Leeds Slam Dunk it for the win

On Saturday, May 28th, Leeds University was overrun by some of the biggest and best names in ska, punk and emo. Slam Dunk festival transformed the entire campus into one giant party, with over 40 acts across seven stages throughout the day.

Slam Dunk was also celebrating its 10th anniversary, since starting as a club night at Leeds Cockpit, so everyone was ready for an unforgettable celebration.

Opening the Jägermeister stage are the London reggae quartet, The Skints. Their reggae and dub sound warm up the dancing feet of the hundreds of people filing into what looked like a sports hall.


Reel Big Fish headlined this year's Slam Dunk festival. Photo Burns! via Flickr.

The dancing, however, is of a much more brutal nature on the Honour Over Glory stage. Kent hardcore enthusiasts, Feed The Rhino, are pummelling the 100+ crowd members with their aggressive punk in the vein of Gallows/Blackhole/Cancer Bats. With vocalist Lee Tobin spending most of his time in the crowd (surrounded by hardcore dancers and mosh pits) the fans are given a close encounter with one of the hottest properties in the UK punk scene.

Back at the Jägermeister stage are one of the ska-punk favourites – Goldfinger. Walking on stage to the “Star Wars” theme, frontman John Feldmann declares “Leeds, I am your father!” and rushes into “Spokesman”.

Feldmann has the 1000+ strong audience in the palm of his hand, whether he’s inciting chants of “Griffindor!” and “Slytherin!” or diving from the balcony into the crowd below, there’s nothing this man won’t do for a cheer. Ending the short set on a punked up version of Nena’s “99 Red Balloons” (culminating in setting the cymbals on fire), the Slam Dunkers are left sweaty but happy.

As the day continues, the majority of fans only care about two bands – Less Than Jake and Reel Big Fish. Playing to well over 2000 people, Less Than Jake are still at the top of their game. Playing their biggest hits such as “All My Best Friends Are Metal Heads” and “Plastic Cup Politics”, the band also treat Leeds to the themes of “Animaniacs”, “Spongebob Squarepants” and “Scooby Doo”.

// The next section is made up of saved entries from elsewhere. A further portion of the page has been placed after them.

Inductive Event :=
| EvRender
| EvStart (fresh : Bundle) (now : Timestamp)
| EvStop
| EvToggle (fresh : Bundle) (now : Timestamp)
| EvUpdateConfig (newConfig : PartialDataStreamConfig)
| EvRefresh (fresh : Bundle) (now : Timestamp)
| EvRestartFires (fresh : Bundle) (now : Timestamp)
| EvIntervalElapses (id : Timers.TimerId) (fresh : Bundle) (now : Timestamp).

Definition step (e : Event) (h : Hook) : Hook :=
  match e with
  | EvRender => render h
  | EvStart fresh now => startStream fresh now h
  | EvStop => stopStream h
  | EvToggle fresh now => toggleStream fresh now h
  | EvUpdateConfig c => updateConfig c h
  | EvRefresh fresh now => refresh fresh now h
  | EvRestartFires fresh now => restartFires fresh now h
  | EvIntervalElapses id fresh now => intervalElapses id fresh now h
  end.

Definition run (es : list Event) (h : Hook) : Hook :=
  fold_left (fun q e => step e q) es h.

(** The stream is live exactly when [intervalRef] holds a handle, and
    the timer table holds that handle and nothing else. *)
Definition consistent (h : Hook) : Prop :=
  match intervalRef h with
  | Some id =>
      isLive (data h) = true /\
      exists period, Timers.active (timers h) = {[ id := period ]}
  | None =>
      isLive (data h) = false /\ Timers.active (timers h) = ∅
  end.

(** ** Vocabulary of the properties and sample values *)


Definition noConfig : PartialDataStreamConfig :=
  {| p_interval := None; p_volatility := None; p_trend := None |}.


Definition sampleBundle : Bundle := {|
  newRevenue := [ {| x := "Nov"; y := inject_Z 83183; label := "November 2026" |} ];
  newUsers := [ {| x := "Mon"; y := inject_Z 1412; label := "Monday, Nov 2" |} ];
  newPerformance := {| loadTime := 3 # 2; bounceRate := inject_Z 30;
                       conversionRate := 7 # 2; ps_pageViews := inject_Z 9000;
                       uniqueVisitors := inject_Z 4000;
                       avgSessionDuration := inject_Z 240 |};
  newKeywords := [ {| term := "TypeScript"; count := inject_Z 640;
                      kw_change := 5 # 2; kw_category := "trending" |} ]
|}.

(** A hook mounted with the default configuration. *)
Definition mountedHook : Hook :=
  mount noConfig sampleBundle "2026-11-02T10:00:00.000Z".
Lemma sort_insert_same_bucket (b : bucket) (b' : App.bucket)
  (l : list bucket) (l' : list App.bucket) :
  same_bucket b b' -> Forall2 same_bucket l l' ->
  Forall2 same_bucket
    (Obj.sort_insert (fun x y => JS.sub x.(hour) y.(hour)) b l)
    (Obj.sort_insert (fun x y => JS.sub x.(App.hour) y.(App.hour)) b' l').
Proof.
  intros Hb. induction 1 as [| c c' l l' Hc Hl IH]; simpl.
  - constructor; [assumption | constructor].
  - assert (b.(hour) = b'.(App.hour)) as Eb by apply Hb.
    assert (c.(hour) = c'.(App.hour)) as Ec by apply Hc.
    rewrite <- Eb, <- Ec.
    destruct (Obj.cmp_le0 (JS.sub b.(hour) c.(hour))).
    + constructor; [assumption |]. constructor; assumption.
    + constructor; [assumption | apply IH].
Qed.

Lemma processActivityData_same_buckets (data : list row) :
  Forall2 same_bucket
    (processActivityData Date_getHours parseInt data)
    (App.processActivityData Date_getHours data).
Proof.
  unfold processActivityData, App.processActivityData, hourlyData,
    App.hourlyData.
  assert (forall acc acc',
             Forall2 same_bucket acc acc' ->
             Forall2 same_bucket
               (fold_left (hourly_step Date_getHours parseInt) data acc)
               (fold_left (App.hourly_step Date_getHours) data acc')) as Hf.
  { induction data as [| r data IH]; simpl; intros acc acc' H; [assumption |].
    apply IH. now apply hourly_step_same_bucket. }
  specialize (Hf [] [] (Forall2_nil _)).
  induction Hf as [| b b' l l' Hb Hl IH]; simpl; [constructor |].
  now apply sort_insert_same_bucket.
Qed.

End HourlyCounts.

(** X5.  No activity row is lost or counted twice by the hourly
    aggregator of either dashboard: the totals of the buckets add up to the
    number of rows that have a timestamp. *)
Theorem hourly_totals_add_up :
  forall (Date_getHours parseInt : string -> option Z) (data : list row),
    list_sum (map total (processActivityData Date_getHours parseInt data))
    = count has_timestamp data
    /\ list_sum (map App.count (App.processActivityData Date_getHours data))
       = count has_timestamp data.
Proof.
  intros Date_getHours parseInt data.
  split; [apply processActivityData_total |].
  rewrite <- (processActivityData_total Date_getHours parseInt data).
  f_equal.
  pose proof (processActivityData_same_buckets Date_getHours parseInt data)
    as H.
  induction H as [| b b' l l' [_ Hb] Hl IH]; simpl; [reflexivity |].
  now rewrite Hb, IH.
Qed.
(** * PrivateBOT: a Discord relay bot over the OpenAI Assistants API

    Shallow embedding of the three bot scripts

      - [ionetbot.js]                 (guild bot with MongoDB records),
      - [ionetbot_withoutMongoDB.js]  (the same bot without records),
      - [ionetbot_test_dm.js]         (direct-message bot with sessions),

    and proofs about thread binding, the rate gate, the run-status poll
    loop, DM sessions, reply truncation, error propagation and the two
    channel-closing paths.

    The scripts are asynchronous JavaScript running on one event loop.
    Every handler is embedded as a program tree [Prog]: synchronous
    accesses to the module-level variables are [Sync] nodes, every
    [await] of a collaborator call is an [Await] node whose continuation
    receives the settled promise, a call whose promise is dropped is a
    [Spawn], and [setTimeout] is [SetTimeout].  The event loop is the
    function [step]: it runs one handler from one suspension point to the
    next, so any interleaving of handlers is a list of events.

    Continuations that JavaScript separates only by promise-resolution
    microtasks (the return through the frames of [statusCheckLoop], the
    [await operation(db)] of [withDb]) run in the same turn of the event
    loop, since the microtask queue is drained before the next event;
    they are one segment here.  [statusCheckLoop] calls itself without
    bound; its embedding takes the number of polls it may make as
    [fuel], and every result about it holds for all sufficient [fuel].

    Conventions.
      - Discord identifiers (snowflakes) are 64-bit unsigned integers that
        discord.js carries as decimal strings; they are modelled as [N].
        Used as keys of the plain object [threadMap] they never name an
        inherited property.
      - Text is [string]; a character stands for one UTF-16 code unit.
        Only positions are ever used (length, substring, startsWith,
        emptiness).
      - [Date.now()] is an integer number of milliseconds, modelled in
        [Z]; all readings inside one run-to-next-await segment are the
        instant at which the event loop started that segment.
      - Interpolated values in console lines are left out of the model;
        a console line is identified by its fixed text.  Text sent to
        the platform is modelled in full. *)

From stdpp Require Import gmap strings list pretty.
From Stdlib Require Import ZArith String Ascii Lia.
(** X18: [removeSkillLinkIfPresent] of sync.go and
    [unlinkSkillFromProject] of link.go leave the same state.  For a
    link name that names an entry, the former returns true exactly when
    the skill directory holds an entry of that name that [os.Remove] can
    remove; called a second time it returns false and changes nothing. *)
Theorem removeSkillLinkIfPresent_unlinks (id : string) (p : Info)
    (w : World) :
  proper_name (GetLinkName id) →
  (removeSkillLinkIfPresent id p w).2 = unlinkSkillFromProject id p w
  ∧ ((removeSkillLinkIfPresent id p w).1 = true ↔
     ∃ x, entry (SkillDir p) (GetLinkName id) w = Some x
          ∧ removable x = true)
  ∧ removeSkillLinkIfPresent id p (removeSkillLinkIfPresent id p w).2
    = (false, (removeSkillLinkIfPresent id p w).2).
Proof.
  intros _.
  unfold removeSkillLinkIfPresent at 1 2 4 5, unlinkSkillFromProject,
    lstat, Remove, entry.
  destruct (skillDirs w !! SkillDir p) as [d|] eqn:Hd.
  2: { cbn. split; [done|]. split; [|by unfold removeSkillLinkIfPresent;
                                         rewrite Hd].
       split; [done|]. by intros (? & ? & _). }
  destruct (d !! GetLinkName id) as [x|] eqn:Hx.
  2: { rewrite bool_decide_eq_false_2 by (by intros [? ?]). cbn.
       split; [done|]. split; [|by unfold removeSkillLinkIfPresent;
                                  rewrite Hd, Hx].
       split; [done|]. by intros (? & ? & _). }
  rewrite bool_decide_eq_true_2 by done. cbn [negb].
  destruct (removable x) eqn:Hr; cbn [fst snd].
  - split; [done|]. split; [split; [by exists x|done]|].
    unfold removeSkillLinkIfPresent. cbn [skillDirs set_skillDirs].
    by rewrite lookup_insert_eq, lookup_delete_eq.
  - split; [done|]. split.
    + split; [done|]. intros (x' & [= <-] & ?). congruence.
    + unfold removeSkillLinkIfPresent. by rewrite Hd, Hx, Hr.
Qed.

Lemma getLinkedSkills_loop_lookup l dir w acc id :
  default false (getLinkedSkills_loop l dir w acc !! id) = true ↔
  default false (acc !! id) = true
  ∨ (id ∈ ID <$> l ∧ lstat dir (GetLinkName id) w = true).
Proof.
  revert acc. induction l as [|sk l IH]; intros acc;
    cbn [getLinkedSkills_loop].
  - rewrite fmap_nil. split; [by left|].
    by intros [?|[?%elem_of_nil _]].
  - rewrite fmap_cons, elem_of_cons.
    destruct (lstat dir (GetLinkName (ID sk)) w) eqn:E; rewrite IH.
    + destruct (decide (id = ID sk)) as [->|Hne].
      * rewrite lookup_insert_eq. cbn. split; [|by left].
        intros _. right. split; [by left|done].
      * rewrite lookup_insert_ne by done. intuition congruence.
    + split; [intuition|]. intros [?|[[->|?] ?]]; [by left|congruence|].
      by right.
Qed.

(** [getLinkedSkills] marks a skill of the slice exactly when an entry
    has its link name. *)
Lemma getLinkedSkills_lookup l dir w sk :
  sk ∈ l →
  default false (getLinkedSkills l dir w !! ID sk)
  = lstat dir (GetLinkName (ID sk)) w.
Proof.
  intros Hin. apply Bool.eq_iff_eq_true. unfold getLinkedSkills.
  rewrite getLinkedSkills_loop_lookup, lookup_empty. cbn. split.
  - by intros [?|[_ ?]].
  - intros H. right. split; [|done]. by apply list_elem_of_fmap_2.
Qed.

Lemma lstat_ext dir name w w' :
  entry dir name w' = entry dir name w →
  lstat dir name w' = lstat dir name w.
Proof. rewrite !lstat_entry. by intros ->. Qed.

Lemma applySelection_spec l linked sel p changes w :
  (∀ sk, sk ∈ l → GetSkill (ID sk) (registry w) = Some sk) →
  NoDup ((λ sk, GetLinkName (ID sk)) <$> l) →
  (∀ sk, sk ∈ l →
     default false (linked !! ID sk)
     = lstat (SkillDir p) (GetLinkName (ID sk)) w) →
  (∀ sk x, sk ∈ l →
     entry (SkillDir p) (GetLinkName (ID sk)) w = Some x →
     removable x = true) →
  let w' := (applySelection Join l linked sel p changes w).2 in
  registry w' = registry w ∧ repo w' = repo w
  ∧ (∀ sk, sk ∈ l →
       lstat (SkillDir p) (GetLinkName (ID sk)) w'
       = default false (sel !! ID sk))
  ∧ (∀ dir name,
       dir ≠ SkillDir p ∨ name ∉ (λ sk, GetLinkName (ID sk)) <$> l →
       entry dir name w' = entry dir name w)
  ∧ (applySelection Join l linked sel p changes w).1
    = (changes
       + length (filter (λ sk, default false (linked !! ID sk)
                               ≠ default false (sel !! ID sk)) l))%nat.
Proof.
  revert changes w.
  induction l as [|sk l IH]; intros changes w Hreg Hnd Hlinked Hrem.
  { cbn [applySelection fst snd]. split; [done|]. split; [done|].
    split; [by intros sk ?%elem_of_nil|]. split; [done|].
    rewrite filter_nil. cbn [length]. lia. }
  rewrite fmap_cons in Hnd. apply NoDup_cons in Hnd as [Hsk Hnd].
  assert (∀ c w1,
    registry w1 = registry w → repo w1 = repo w →
    (∀ dir name, (dir, name) ≠ (SkillDir p, GetLinkName (ID sk)) →
       entry dir name w1 = entry dir name w) →
    lstat (SkillDir p) (GetLinkName (ID sk)) w1
    = default false (sel !! ID sk) →
    let w' := (applySelection Join l linked sel p c w1).2 in
    registry w' = registry w ∧ repo w' = repo w
    ∧ (∀ sk', sk' ∈ sk :: l →
         lstat (SkillDir p) (GetLinkName (ID sk')) w'
         = default false (sel !! ID sk'))
    ∧ (∀ dir name,
         dir ≠ SkillDir p
         ∨ name ∉ (λ sk, GetLinkName (ID sk)) <$> sk :: l →
         entry dir name w' = entry dir name w)
    ∧ (applySelection Join l linked sel p c w1).1
      = (c + length (filter (λ sk, default false (linked !! ID sk)
                                   ≠ default false (sel !! ID sk)) l))%nat)
    as Hrest.
  { intros c w1 Hr1 Hp1 He1 Hl1.
    assert (∀ sk', sk' ∈ l →
              entry (SkillDir p) (GetLinkName (ID sk')) w1
              = entry (SkillDir p) (GetLinkName (ID sk')) w) as Hsame.
    { intros sk' Hin. apply He1. intros [= E]. apply Hsk.
      rewrite <- E. by apply (list_elem_of_fmap_2 (λ sk, GetLinkName (ID sk))). }
    destruct (IH c w1) as (Hr' & Hp' & Hl' & He' & Hc'); try done.
    - intros sk' Hin. rewrite Hr1. apply Hreg. by right.
    - intros sk' Hin. rewrite (lstat_ext _ _ w w1) by (by apply Hsame).
      apply Hlinked. by right.
    - intros sk' x Hin. rewrite Hsame by done. apply Hrem. by right.
    - cbn zeta. split; [congruence|]. split; [congruence|].
      split; [|split; [|done]].
      + intros sk' [->|Hin]%elem_of_cons; [|by apply Hl'].
        rewrite <- Hl1. apply lstat_ext, He'. by right.
      + intros dir name Hor. rewrite He'.
        * apply He1. intros [= -> ->]. destruct Hor as [?|Hn]; [done|].
          apply Hn. rewrite fmap_cons. by left.
        * destruct Hor as [?|Hn]; [by left|]. right. intros Hin.
          apply Hn. rewrite fmap_cons. by right. }
  cbn [applySelection]. rewrite filter_cons.
  pose proof (Hlinked sk ltac:(by left)) as Hl0.
  pose proof (Hreg sk ltac:(by left)) as Hreg0.
  destruct (default false (linked !! ID sk)) eqn:Elinked,
           (default false (sel !! ID sk)) eqn:Esel; cbn [negb andb].
  - by destruct (Hrest changes w) as (? & ? & ? & ? & Hc).
  - destruct (unlink_files (ID sk) p w) as [Hr1 Hp1].
    destruct (Hrest (S changes) (unlink (ID sk) p w) Hr1 Hp1)
      as (? & ? & ? & ? & Hc).
    + intros dir name Hne. rewrite entry_unlink.
      rewrite decide_False; [done|]. intros [-> ->]. by destruct Hne.
    + rewrite lstat_entry, entry_unlink, decide_True by done.
      symmetry in Hl0. apply lstat_true in Hl0 as [x Hx]. rewrite Hx.
      rewrite (Hrem sk x) by (by left || done).
      apply bool_decide_eq_false. by intros [? ?].
    + rewrite decide_True by done. cbn [length].
      repeat split; try done. rewrite Hc. lia.
  - destruct (link_files (ID sk) p w) as [Hr1 Hp1].
    destruct (Hrest (S changes) (link (ID sk) p w) Hr1 Hp1)
      as (? & ? & ? & ? & Hc).
    + intros dir name Hne. rewrite (entry_link _ _ _ _ _ sk Hreg0).
      rewrite decide_False; [done|]. intros [-> ->]. by destruct Hne.
    + apply lstat_true. rewrite (entry_link _ _ _ _ _ sk Hreg0).
      by rewrite decide_True.
    + rewrite decide_True by done. cbn [length].
      repeat split; try done. rewrite Hc. lia.
  - by destruct (Hrest changes w) as (? & ? & ? & ? & Hc).
Qed.

Lemma selectedSet_of_lookup selected acc id :
  default false (selectedSet_of selected acc !! id)
  = bool_decide (id ∈ selected) || default false (acc !! id).
Proof.
  revert acc. induction selected as [|i selected IH]; intros acc;
    cbn [selectedSet_of].
  - rewrite bool_decide_eq_false_2; [done|]. by intros ?%elem_of_nil.
  - rewrite IH. destruct (decide (id = i)) as [->|Hne].
    + rewrite lookup_insert_eq. cbn [default].
      rewrite (bool_decide_eq_true_2 (i ∈ i :: selected)) by (by left).
      by rewrite orb_true_r.
    + rewrite lookup_insert_ne by done. f_equal.
      apply bool_decide_ext. rewrite elem_of_cons. intuition congruence.
Qed.

(** X19: the loop of [LinkToProject] makes the links of the project the
    selection.  When no two registered skills share a link name, every
    link name names an entry, and the entries that have a link name can
    be removed (as links can), then after the loop [getLinkedSkills]
    marks a skill exactly when it is one of the selected identifiers; the
    registry, the repository and the entries under other names are
    untouched, and the number of changes reported is the number of skills
    whose mark differed from the selection. *)
Theorem applySelection_reaches_selection (selected : list string)
    (p : Info) (w : World) :
  let allSkills := GetAllSkills (registry w) in
  let names := (λ sk, GetLinkName (ID sk)) <$> allSkills in
  let linkedSkills := getLinkedSkills allSkills (SkillDir p) w in
  let selectedSet := selectedSet_of selected ∅ in
  let run := applySelection Join allSkills linkedSkills selectedSet p 0 w in
  NoDup names → proper_links w →
  (∀ name x, name ∈ names → entry (SkillDir p) name w = Some x →
     removable x = true) →
  (∀ sk, sk ∈ allSkills →
     default false (getLinkedSkills allSkills (SkillDir p) run.2 !! ID sk)
     = bool_decide (ID sk ∈ selected))
  ∧ registry run.2 = registry w ∧ repo run.2 = repo w
  ∧ (∀ dir name, dir ≠ SkillDir p ∨ name ∉ names →
       entry dir name run.2 = entry dir name w)
  ∧ run.1
    = length (filter (λ sk, default false (linkedSkills !! ID sk)
                            ≠ bool_decide (ID sk ∈ selected))
                allSkills).
Proof.
  intros allSkills names linkedSkills selectedSet run Hnd _ Hrem.
  assert (∀ id, default false (selectedSet !! id)
                = bool_decide (id ∈ selected)) as Hsel.
  { intros id. unfold selectedSet.
    by rewrite selectedSet_of_lookup, lookup_empty, orb_false_r. }
  destruct (applySelection_spec allSkills linkedSkills selectedSet p 0 w)
    as (Hr & Hp & Hl & He & Hc); try done.
  - by intros sk ?%elem_of_GetAllSkills.
  - intros sk Hin. by apply getLinkedSkills_lookup.
  - intros sk x Hin. apply Hrem.
    by apply (list_elem_of_fmap_2 (λ sk, GetLinkName (ID sk))).
  - fold run in Hr, Hp, Hl, He, Hc. repeat split; try done.
    + intros sk Hin. rewrite getLinkedSkills_lookup by done.
      rewrite <- Hsel. by apply Hl.
    + rewrite Hc. cbn. f_equal. apply list_filter_iff.
      intros sk. by rewrite Hsel.
Qed.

Despite frontman Chris Demakes being slightly inebriated, the band still manage to turn it up a gear and send the crowd into a frenzy. As well having a lot of fun with Slam Dunk, like encouraging two people who’d never met before to kiss on stage for the entirety of “Johnny Quest Thinks We’re Sellouts”, Less Than Jake create the largest circle pits of the festival on set closer “The Ghosts Of You And Me”.

Ending the day-long party are one of the veterans – Reel Big Fish. Frontman Aaron Barrett is adored by Leeds, even the smallest gestures receive a cheer from the 2000+ fans. Playing a greatest hits set including “Sell Out” and “Somebody Hates Me”, they also play “S.R.” five times including a country version and metal version.

The Skints’ Marcia Richards lends her vocals to “She’s Got A Girlfriend Now” for an impromptu collaboration and Goldfinger’s Charlie Paulson guitars for “Beer”. This, however, leads to technical difficulties so there’s the obligatory drum solo.

Aaron Barrett gives an attempt at drumming, but despite his poor effort the crowd are still delighted. Ending on A-ha’s “Take On Me”, the entirety of the hall is dancing and rounds the past eight hours off brilliantly.

With yet another sell-out festival, what’s next for Slam Dunk? Perhaps an expansion into more cities (as well as Leeds and Hatfield) or adding an extra day? There’s still enough people across the UK with a passion for ska and punk, which doesn’t show any signs of ending soon. Bring on 2012.